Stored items

■ ■ ■ ■

(* ===== verification/ParserProps.v ===== *)
(** * Framing and field lemmas of the parser

    The parser on buffers written as concatenations: the header, the fields
    and the trailer are recognised piece by piece, each lemma keeping the rest
    of the buffer arbitrary. The converse lemmas read the pieces back from a
    successful parse. *)

From S2P Require Import Prelude Types Text Messages Serializer Parser.

(** What the codec needs of the separator: it is no digit and does not occur
    in "8=FIX.4.4". Both separators of the source qualify. *)
Class Separator (soh : ascii) : Prop := {
  sep_digit : is_digit soh = false;
  sep_begin : soh ∉ kBegin
}.
#[export] Instance wire_separator : Separator kSohWire.
Proof. split; [done|decided]. Qed.
#[export] Instance text_separator : Separator kSohText.
Proof. split; [done|decided]. Qed.

Lemma digits_sep (s : bytes) c : digits_only s → is_digit c = false → c ∉ s.
Proof.
  intros Hs Hc Hin. unfold digits_only in Hs. rewrite Forall_forall in Hs.
  specialize (Hs c Hin). congruence.
Qed.

(** ** The header *)

(** A header with the length written as [d]. *)
Definition frame (soh : ascii) (d : bytes) : bytes := kBegin ++ [soh] ++ B "9=" ++ d ++ [soh].

Lemma frame_len soh d : zlen (frame soh d) = 13 + zlen d.
Proof. unfold frame, zlen. rewrite !length_app. cbn [length kBegin B String.list_ascii_of_string]. lia. Qed.

Lemma header_frame soh n : header soh n = frame soh (to_string n).
Proof. done. Qed.

Lemma frame_rest soh d rest :
  frame soh d ++ rest = kBegin ++ soh :: "9"%char :: "="%char :: d ++ soh :: rest.
Proof. unfold frame. rewrite <- !app_assoc. done. Qed.

Section framing.
Context (soh : ascii) `{!Separator soh}.

Lemma parse_header_frame d rest :
  digits_only d → d ≠ [] → 20 ≤ zlen (frame soh d ++ rest) →
  parse_header soh (frame soh d ++ rest) = Ok (inr (zlen (frame soh d), u64 (acc_value 0 d))).
Proof.
  intros Hd Hne Hlen. unfold parse_header. change (zlen kBegin) with 9.
  destruct (Z.ltb_spec (zlen (frame soh d ++ rest)) 20); [lia|].
  destruct (Z.geb_spec 9 (zlen (frame soh d ++ rest))); [lia|].
  destruct (Z.geb_spec (9 + 1 + 2) (zlen (frame soh d ++ rest))); [lia|].
  rewrite frame_rest. change (substr (kBegin ++ ?x) 0 9) with (substr ([] ++ kBegin ++ x) (zlen (@nil ascii)) (zlen kBegin)).
  rewrite substr_middle. cbn [rbind]. rewrite bool_decide_true by done. cbn [negb].
  rewrite (at_middle_eq _ kBegin soh _ 9 eq_refl eq_refl). cbn [rbind]. rewrite Ascii.eqb_refl. cbn [negb].
  rewrite (at_middle_eq _ (kBegin ++ [soh]) "9" ("="%char :: d ++ soh :: rest)) by done. cbn [rbind].
  rewrite (at_middle_eq _ (kBegin ++ [soh] ++ ["9"%char]) "=" (d ++ soh :: rest)) by done. cbn [rbind negb Ascii.eqb].
  assert (kBegin ++ soh :: "9"%char :: "="%char :: d ++ soh :: rest =
    (kBegin ++ [soh] ++ B "9=") ++ d ++ soh :: rest) as -> by done.
  change (9 + 1 + 2) with (zlen (kBegin ++ [soh] ++ B "9=")).
  rewrite find_middle by (apply digits_sep; [done|apply sep_digit]).
  rewrite Z.add_simpl_l, substr_middle. cbn [rbind]. rewrite parse_uint_digits by done.
  rewrite frame_len. change (zlen (kBegin ++ [soh] ++ B "9=")) with 12. do 3 f_equal. lia.
Qed.

(** The bytes a successful header was read from. *)
Lemma parse_header_inv buf pos len :
  parse_header soh buf = Ok (inr (pos, len)) →
  ∃ d rest, buf = frame soh d ++ rest ∧ digits_only d ∧ d ≠ [] ∧ len = u64 (acc_value 0 d) ∧
    pos = zlen (frame soh d) ∧ 20 ≤ zlen buf.
Proof.
  unfold parse_header. destruct (Z.ltb_spec (zlen buf) 20) as [|H20]; [done|].
  change (zlen kBegin) with 9. rewrite substr_0. cbn [rbind].
  destruct (bool_decide_reflect (take (Z.to_nat 9) buf = kBegin)) as [Hb|]; [|done].
  destruct (9 >=? zlen buf); [done|].
  pose proof (take_drop 9 buf) as Hbuf.
  change (Z.to_nat 9) with 9%nat in Hb. rewrite Hb in Hbuf. cbn [negb].
  destruct (drop 9 buf) as [|c0 [|c1 [|c2 r]]]; [subst buf; unfold zlen in H20; cbn in H20; lia..|]. subst buf.
  rewrite (at_middle_eq _ kBegin c0 _ 9 eq_refl eq_refl). cbn [rbind].
  destruct (Ascii.eqb_spec c0 soh) as [->|]; [|done]. cbn [negb].
  destruct (_ >=? _); [done|].
  rewrite (at_middle_eq _ (kBegin ++ [soh]) c1 (c2 :: r)) by done. cbn [rbind].
  destruct (Ascii.eqb_spec c1 "9") as [->|]; [|done]. cbn [negb].
  rewrite (at_middle_eq _ (kBegin ++ [soh] ++ ["9"%char]) c2 r) by done. cbn [rbind].
  destruct (Ascii.eqb_spec c2 "=") as [->|]; [|done]. cbn [negb].
  assert (kBegin ++ soh :: "9"%char :: "="%char :: r = (kBegin ++ [soh] ++ B "9=") ++ r) as -> by done.
  unfold find_char. change (9 + 1 + 2) with (zlen (kBegin ++ [soh] ++ B "9=")). rewrite drop_zlen.
  destruct (index_of soh r) as [j|] eqn:Hj; [|done]. cbn [fmap option_fmap option_map].
  apply index_of_Some in Hj as (d & rest & -> & -> & Hd). rewrite Z.add_simpl_l.
  rewrite substr_middle. cbn [rbind]. destruct (parse_uint d) as [v|] eqn:Hv; [|done]. intros [= <- <-].
  destruct (parse_uint_only _ _ Hv) as (Hdd & Hne & _). rewrite parse_uint_digits in Hv by done.
  exists d, rest. split_and!; [by rewrite frame_rest|done|done|congruence| |done].
  rewrite frame_len. unfold zlen. cbn [length]. lia.
Qed.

■ ■ ■ ■

### Task details
Copy out the lines above exactly, beginning at the one that contains "(** The bytes" and ending at the one that contains "pose proof (take_drop 9 buf) as Hbuf.".

### Exercise output
(** The bytes a successful header was read from. *)
Lemma parse_header_inv buf pos len :
  parse_header soh buf = Ok (inr (pos, len)) →
  ∃ d rest, buf = frame soh d ++ rest ∧ digits_only d ∧ d ≠ [] ∧ len = u64 (acc_value 0 d) ∧
    pos = zlen (frame soh d) ∧ 20 ≤ zlen buf.
Proof.
  unfold parse_header. destruct (Z.ltb_spec (zlen buf) 20) as [|H20]; [done|].
  change (zlen kBegin) with 9. rewrite substr_0. cbn [rbind].
  destruct (bool_decide_reflect (take (Z.to_nat 9) buf = kBegin)) as [Hb|]; [|done].
  destruct (9 >=? zlen buf); [done|].
  pose proof (take_drop 9 buf) as Hbuf.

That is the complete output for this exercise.